**About this task**:
Only one portion of the data is to be written out: from the line bearing "a header does to the translation unit. *)" through the line bearing "macros with an". Write it exactly as it appears.

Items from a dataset
(** C1, at the input where the code leaves it.  The README gives
    [eip155:11155111] as the chain id of Sepolia, and the claim expects
    Sepolia for it; the string neither contains "sepolia" nor equals
    "11155111", so the code answers with the mainnet constant. *)
Theorem getChainIdForWallet_evm_caip2_sepolia :
  ~ contains (Js.toLowerCase "eip155:11155111") "sepolia" /\
  "eip155:11155111" <> "11155111" /\
  getChainIdForWallet "evm" "eip155:11155111" = inr EVM_MAINNET_CHAIN_ID.
Proof.
  split; [| split].
  - rewrite <- includes_iff. now vm_compute.
  - discriminate.
  - reflexivity.
Qed.

(** C5. For [svm] the resolver returns the devnet constant when the
    lowered string contains "devnet" and the mainnet constant in every
    other case; "mainnet", the empty string and "testnet" are among the
    latter. *)
Theorem getChainIdForWallet_svm (s : string) :
  (contains (Js.toLowerCase s) "devnet" ->
   getChainIdForWallet "svm" s = inr SOLANA_DEVNET_CHAIN_ID) /\
  (~ contains (Js.toLowerCase s) "devnet" ->
   getChainIdForWallet "svm" s = inr SOLANA_MAINNET_CHAIN_ID) /\
  getChainIdForWallet "svm" "mainnet" = inr SOLANA_MAINNET_CHAIN_ID /\
  getChainIdForWallet "svm" "" = inr SOLANA_MAINNET_CHAIN_ID /\
  getChainIdForWallet "svm" "testnet" = inr SOLANA_MAINNET_CHAIN_ID.
Proof.
  rewrite <- includes_iff. unfold getChainIdForWallet. simpl.
  repeat split.
  - now intros ->.
  - now intros ->%not_true_is_false.
Qed.

Lemma getChainIdForWallet_svm_examples :
  getChainIdForWallet "svm" "devnet" = inr SOLANA_DEVNET_CHAIN_ID /\
  getChainIdForWallet "svm" "Solana-DevNet" = inr SOLANA_DEVNET_CHAIN_ID /\
  getChainIdForWallet "svm" "solana:4uhcVJyU9pJkvQyS88uRDiswHXSCkY3z"
  = inr SOLANA_MAINNET_CHAIN_ID.
Proof. repeat split; reflexivity. Qed.

Lemma getChainIdForWallet_unknown (w s : string) :
  w <> "svm" -> w <> "evm" ->
  getChainIdForWallet w s = inl (UnknownWalletType w).
Proof.
  intros H1%String.eqb_neq H2%String.eqb_neq.
  unfold getChainIdForWallet. now rewrite H1, H2.
Qed.

End ChainId.

(** With the identifiers of the README the answer at [eip155:11155111]
    is Ethereum mainnet, not Sepolia. *)
Example getChainIdForWallet_readme_sepolia :
  @getChainIdForWallet Reference.libraries "evm" "eip155:11155111"
  = inr "eip155:1" /\
  @getChainIdForWallet Reference.libraries "evm" "eip155:11155111"
  <> inr SEPOLIA_CHAIN_ID.
Proof. split; [reflexivity | discriminate]. Qed.

(** ** C2 and C9: the checks of the signer factory *)

Lemma truthy_iff (v : option string) :
  Js.truthy v = true <-> exists s, v = Some s /\ s <> "".
Proof.
  destruct v as [[|c s]|]; simpl; split;
    try discriminate; try (intros [s0 [E H]]; congruence).
  intros _. now exists (String c s).
Qed.
(** * CWebKit capability shims

    The repository consists of three C headers,

      Sources/CWebKit/include/JavaScriptCore.h
      Sources/CWebKit/include/WPEWebKit.h
      Sources/CWebKit/include/WebKitGTK.h

    made only of preprocessor directives.  This development gives each
    directive that occurs in them a meaning as a transformer of the
    translation unit being preprocessed, writes the three headers with
    those combinators, directive by directive, and proves what including
    a header does to the translation unit. *)

From stdpp Require Import base decidable option list strings gmap.

Local Open Scope string_scope.
Local Open Scope Z_scope.
Local Open Scope list_scope.

(** ** The preprocessor state *)

Module Cpp.

(** Replacement list of an object-like macro.  The headers only define
    macros with an empty replacement list (the include guards) or with a
    single integer constant (the capability macros). *)
Inductive body : Type :=
  | Empty
  | Int (z : Z).

#[global] Instance body_eq_dec : EqDecision body.
Proof. solve_decision. Defined.

(** Diagnostics a conforming preprocessor has to give for the directives
    used here. *)
Inductive diagnostic : Type :=
  | FileNotFound (h : string)        (* #include <h>, h not on the search path *)
  | MacroRedefined (m : string)      (* #define m with another replacement list *)
  | BadCondition.                    (* __has_include used where unsupported *)

(** What the build supplies: whether the compiler knows the
    [__has_include] operator, and which headers the angle-bracket search
    path resolves. *)
Record env : Type := Env {
  has_include_supported : bool;
  available : string -> bool
}.

(** A translation unit while it is preprocessed: the macro table, the
    system headers whose text has been brought in (in order), and the
    non-fatal diagnostics given so far. *)
Record tu : Type := TU {
  macros : gmap string body;
  included : list string;
  diags : list diagnostic
}.

Definition fresh : tu := TU ∅ [] [].

(** Preprocessing either goes through, or stops at a fatal diagnostic;
    the state reached when it stopped is kept. *)
Inductive outcome : Type :=
  | Ok (t : tu)
  | Fatal (d : diagnostic) (t : tu).

Definition state_of (o : outcome) : tu :=
  match o with Ok t => t | Fatal _ t => t end.

Definition completed (o : outcome) : bool :=
  match o with Ok _ => true | Fatal _ _ => false end.

(** A group of directives. *)
Definition pp : Type := env -> tu -> outcome.

Definition skip : pp := fun _ t => Ok t.

Definition seq (a b : pp) : pp := fun e t =>
  match a e t with
  | Ok t' => b e t'
  | Fatal d t' => Fatal d t'
  end.

(** [#include <h>]: the header is looked up on the search path; a header
    that is not there ends the translation ("fatal error: h: No such file
    or directory").  The text of a system header is not part of this
    repository: including one is recorded by its name. *)
Definition add_header (h : string) (t : tu) : tu :=
  TU (macros t) (included t ++ [h]) (diags t).

Definition include (h : string) : pp := fun e t =>
  if available e h then Ok (add_header h t) else Fatal (FileNotFound h) t.

(** [#define m b]: defining a macro again with the same replacement list
    is allowed, with another one it is diagnosed and the new definition
    is the one in force. *)
Definition set_macro (m : string) (b : body) (t : tu) : tu :=
  match macros t !! m with
  | None => TU (<[m := b]> (macros t)) (included t) (diags t)
  | Some b' =>
      if decide (b' = b) then t
      else TU (<[m := b]> (macros t)) (included t)
              (diags t ++ [MacroRedefined m])
  end.

Definition define (m : string) (b : body) : pp := fun _ t =>
  Ok (set_macro m b t).

(** [defined m], as [#ifdef] and [#ifndef] test it.  [__has_include] is
    not in the macro table: it counts as defined exactly on the compilers
    that implement the operator. *)
Definition is_defined (e : env) (t : tu) (m : string) : bool :=
  if String.eqb m "__has_include" then has_include_supported e
  else bool_decide (is_Some (macros t !! m)).

(** [#ifdef m] a [#else] b [#endif] *)
Definition ifdef (m : string) (a b : pp) : pp := fun e t =>
  if is_defined e t m then a e t else b e t.

(** [#ifndef m] a [#endif] *)
Definition ifndef (m : string) (a : pp) : pp := fun e t =>
  if is_defined e t m then Ok t else a e t.

(** The controlling expressions of [#if] and [#elif].  The headers use
    one form only, [__has_include(<h>)]; where the operator is not
    implemented the expression does not parse. *)
Definition cond : Type := env -> option bool.

Definition has_include (h : string) : cond := fun e =>
  if has_include_supported e then Some (available e h) else None.

(** [#if c] a [#else] b [#endif].  [#elif c'] is an [#if c'] in the
    [#else] group: its expression is evaluated only when [c] was false. *)
Definition if_ (c : cond) (a b : pp) : pp := fun e t =>
  match c e with
  | Some true => a e t
  | Some false => b e t
  | None => Fatal BadCondition t
  end.

End Cpp.

Import Cpp.

Declare Scope pp_scope.
Delimit Scope pp_scope with pp.
Bind Scope pp_scope with pp.
Notation "a ;; b" := (seq a b)
  (at level 100, b at level 200, right associativity) : pp_scope.

(** ** The three headers *)

(** Sources/CWebKit/include/JavaScriptCore.h, lines 17-35 *)
Definition JavaScriptCore_h : pp :=
  ifndef "CWebKit_JavaScriptCore_h" (
    define "CWebKit_JavaScriptCore_h" Empty ;;
    ifdef "__has_include" (
      if_ (has_include "JavaScriptCore/JavaScript.h") (
        include "JavaScriptCore/JavaScript.h" ;;
        define "CWEBKIT_HAS_JAVASCRIPTCORE" (Int 1)
      ) (* #elif *) (if_ (has_include "jsc/jsc.h") (
        include "jsc/jsc.h" ;;
        define "CWEBKIT_HAS_JAVASCRIPTCORE" (Int 1)
      ) (* #else *) (
        define "CWEBKIT_HAS_JAVASCRIPTCORE" (Int 0)
      ))
    ) (* #else *) (
      define "CWEBKIT_HAS_JAVASCRIPTCORE" (Int 0)
    )
  )%pp.

(** Sources/CWebKit/include/WPEWebKit.h, lines 25-47 *)
Definition WPEWebKit_h : pp :=
  ifndef "CWebKit_WPEWebKit_h" (
    define "CWebKit_WPEWebKit_h" Empty ;;
    ifdef "__has_include" (
      if_ (has_include "wpe/webkit.h") (
        include "wpe/webkit.h" ;;
        define "CWEBKIT_HAS_WPE" (Int 1)
      ) (* #else *) (
        define "CWEBKIT_HAS_WPE" (Int 0)
      )
    ) (* #else *) (
      define "CWEBKIT_HAS_WPE" (Int 0)
    ) ;;
    (* GLib is required for WPE WebKit *)
    ifdef "__has_include" (
      if_ (has_include "glib.h") (
        include "glib.h" ;;
        include "gio/gio.h"
      ) skip
    ) skip
  )%pp.

(** Sources/CWebKit/include/WebKitGTK.h, lines 24-39 *)
Definition WebKitGTK_h : pp :=
  ifndef "CWebKit_WebKitGTK_h" (
    define "CWebKit_WebKitGTK_h" Empty ;;
    ifdef "__has_include" (
      if_ (has_include "webkit2/webkit2.h") (
        include "webkit2/webkit2.h" ;;
        include "gtk/gtk.h" ;;
        define "CWEBKIT_HAS_GTK" (Int 1)
      ) (* #else *) (
        define "CWEBKIT_HAS_GTK" (Int 0)
      )
    ) (* #else *) (
      define "CWEBKIT_HAS_GTK" (Int 0)
    )
  )%pp.

(** ** Vocabulary for the three headers *)

Inductive shim : Type := JavaScriptCore | WPEWebKit | WebKitGTK.

#[global] Instance shim_eq_dec : EqDecision shim.
Proof. solve_decision. Defined.

(** [#include "X.h"] of one of the three headers. *)
Definition include_shim (s : shim) : pp :=
  match s with
  | JavaScriptCore => JavaScriptCore_h
  | WPEWebKit => WPEWebKit_h
  | WebKitGTK => WebKitGTK_h
  end.

(** The include guard of each header (line 17/18, 25/26, 24/25). *)
Definition guard (s : shim) : string :=
  match s with
  | JavaScriptCore => "CWebKit_JavaScriptCore_h"
  | WPEWebKit => "CWebKit_WPEWebKit_h"
  | WebKitGTK => "CWebKit_WebKitGTK_h"
  end.

(** The capability macro each header defines. *)
Definition capability (s : shim) : string :=
  match s with
  | JavaScriptCore => "CWEBKIT_HAS_JAVASCRIPTCORE"
  | WPEWebKit => "CWEBKIT_HAS_WPE"
  | WebKitGTK => "CWEBKIT_HAS_GTK"
  end.

(** The native header(s) whose probe decides the capability macro. *)
Definition probed (s : shim) : list string :=
  match s with
  | JavaScriptCore => ["JavaScriptCore/JavaScript.h"; "jsc/jsc.h"]
  | WPEWebKit => ["wpe/webkit.h"]
  | WebKitGTK => ["webkit2/webkit2.h"]
  end.

(** The GLib/GTK headers a header includes besides its native header. *)
Definition dependencies (s : shim) : list string :=
  match s with
  | JavaScriptCore => []
  | WPEWebKit => ["glib.h"; "gio/gio.h"]
  | WebKitGTK => ["gtk/gtk.h"]
  end.

(** Every header name that occurs in a header of the repository. *)
Definition headers_of (s : shim) : list string := probed s ++ dependencies s.

(** A header is found when the [__has_include] probe locates it. *)
Definition found (e : env) (h : string) : bool :=
  match has_include h e with
  | Some true => true
  | _ => false
  end.

(** The probe of a header finds (one of) its native header(s). *)
Definition target_found (e : env) (s : shim) : bool :=
  existsb (found e) (probed s).

(** Value of a macro in a translation unit, [None] when undefined. *)
Definition macro_value (m : string) (t : tu) : option body := macros t !! m.

(** The declarations of header [h] are visible in [t]. *)
Definition visible (h : string) (t : tu) : Prop := h ∈ included t.

(** A search path given by the list of headers it resolves. *)
Definition path (hs : list string) : string -> bool :=
  fun h => bool_decide (h ∈ hs).

(** The translation unit has not seen header [s] yet: neither its include
    guard nor its capability macro is defined. *)
Definition not_yet_included (s : shim) (t : tu) : Prop :=
  macro_value (guard s) t = None /\ macro_value (capability s) t = None.

(** What a client of a header can observe after including it first thing
    in a translation unit: the capability macro and the system headers
    brought in. *)
Definition observable (s : shim) (e : env) : option body * list string :=
  let t := state_of (include_shim s e fresh) in
  (macro_value (capability s) t, included t).

(** [n] successive inclusions. *)
Fixpoint times (n : nat) (a : pp) : pp :=
  match n with
  | O => skip
  | S n' => (a ;; times n' a)%pp
  end.

(** State right after the two guard lines [#ifndef G] / [#define G]. *)
Definition after_guard (s : shim) (t : tu) : tu := set_macro (guard s) Empty t.

(** State after the first conditional block of WPEWebKit.h (lines 28-37),
    before the GLib block. *)
Definition WPE_probe_state (e : env) (t : tu) : tu :=
  if found e "wpe/webkit.h"
  then set_macro "CWEBKIT_HAS_WPE" (Int 1)
         (add_header "wpe/webkit.h" (after_guard WPEWebKit t))
  else set_macro "CWEBKIT_HAS_WPE" (Int 0) (after_guard WPEWebKit t).

(** The pairs (capability macro, headers brought in) with which a first
    inclusion can complete. *)
Definition outcomes_of (s : shim) : list (option body * list string) :=
  match s with
  | JavaScriptCore =>
      [ (Some (Int 1), ["JavaScriptCore/JavaScript.h"]);
        (Some (Int 1), ["jsc/jsc.h"]);
        (Some (Int 0), []) ]
  | WPEWebKit =>
      [ (Some (Int 1), ["wpe/webkit.h"; "glib.h"; "gio/gio.h"]);
        (Some (Int 1), ["wpe/webkit.h"]);
        (Some (Int 0), ["glib.h"; "gio/gio.h"]);
        (Some (Int 0), []) ]
  | WebKitGTK =>
      [ (Some (Int 1), ["webkit2/webkit2.h"; "gtk/gtk.h"]);
        (Some (Int 0), []) ]
  end.

(** The system headers a first inclusion brings in, in order, up to the
    point where it completes or stops. *)
Definition brought_in (s : shim) (e : env) : list string :=
  match s with
  | JavaScriptCore =>
      if found e "JavaScriptCore/JavaScript.h" then ["JavaScriptCore/JavaScript.h"]
      else if found e "jsc/jsc.h" then ["jsc/jsc.h"]
      else []
  | WPEWebKit =>
      (if found e "wpe/webkit.h" then ["wpe/webkit.h"] else [])
      ++ (if found e "glib.h"
          then "glib.h" :: (if available e "gio/gio.h" then ["gio/gio.h"] else [])
          else [])
  | WebKitGTK =>
      if found e "webkit2/webkit2.h"
      then "webkit2/webkit2.h" :: (if available e "gtk/gtk.h" then ["gtk/gtk.h"] else [])
      else []
  end.

(** Build configurations used as test inputs below: a compiler with
    [__has_include] and the listed headers on its search path. *)
Definition with_headers (hs : list string) : env := Env true (path hs).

**Solution**:
    a header does to the translation unit. *)

From stdpp Require Import base decidable option list strings gmap.

Local Open Scope string_scope.
Local Open Scope Z_scope.
Local Open Scope list_scope.

(** ** The preprocessor state *)

Module Cpp.

(** Replacement list of an object-like macro.  The headers only define
    macros with an empty replacement list (the include guards) or with a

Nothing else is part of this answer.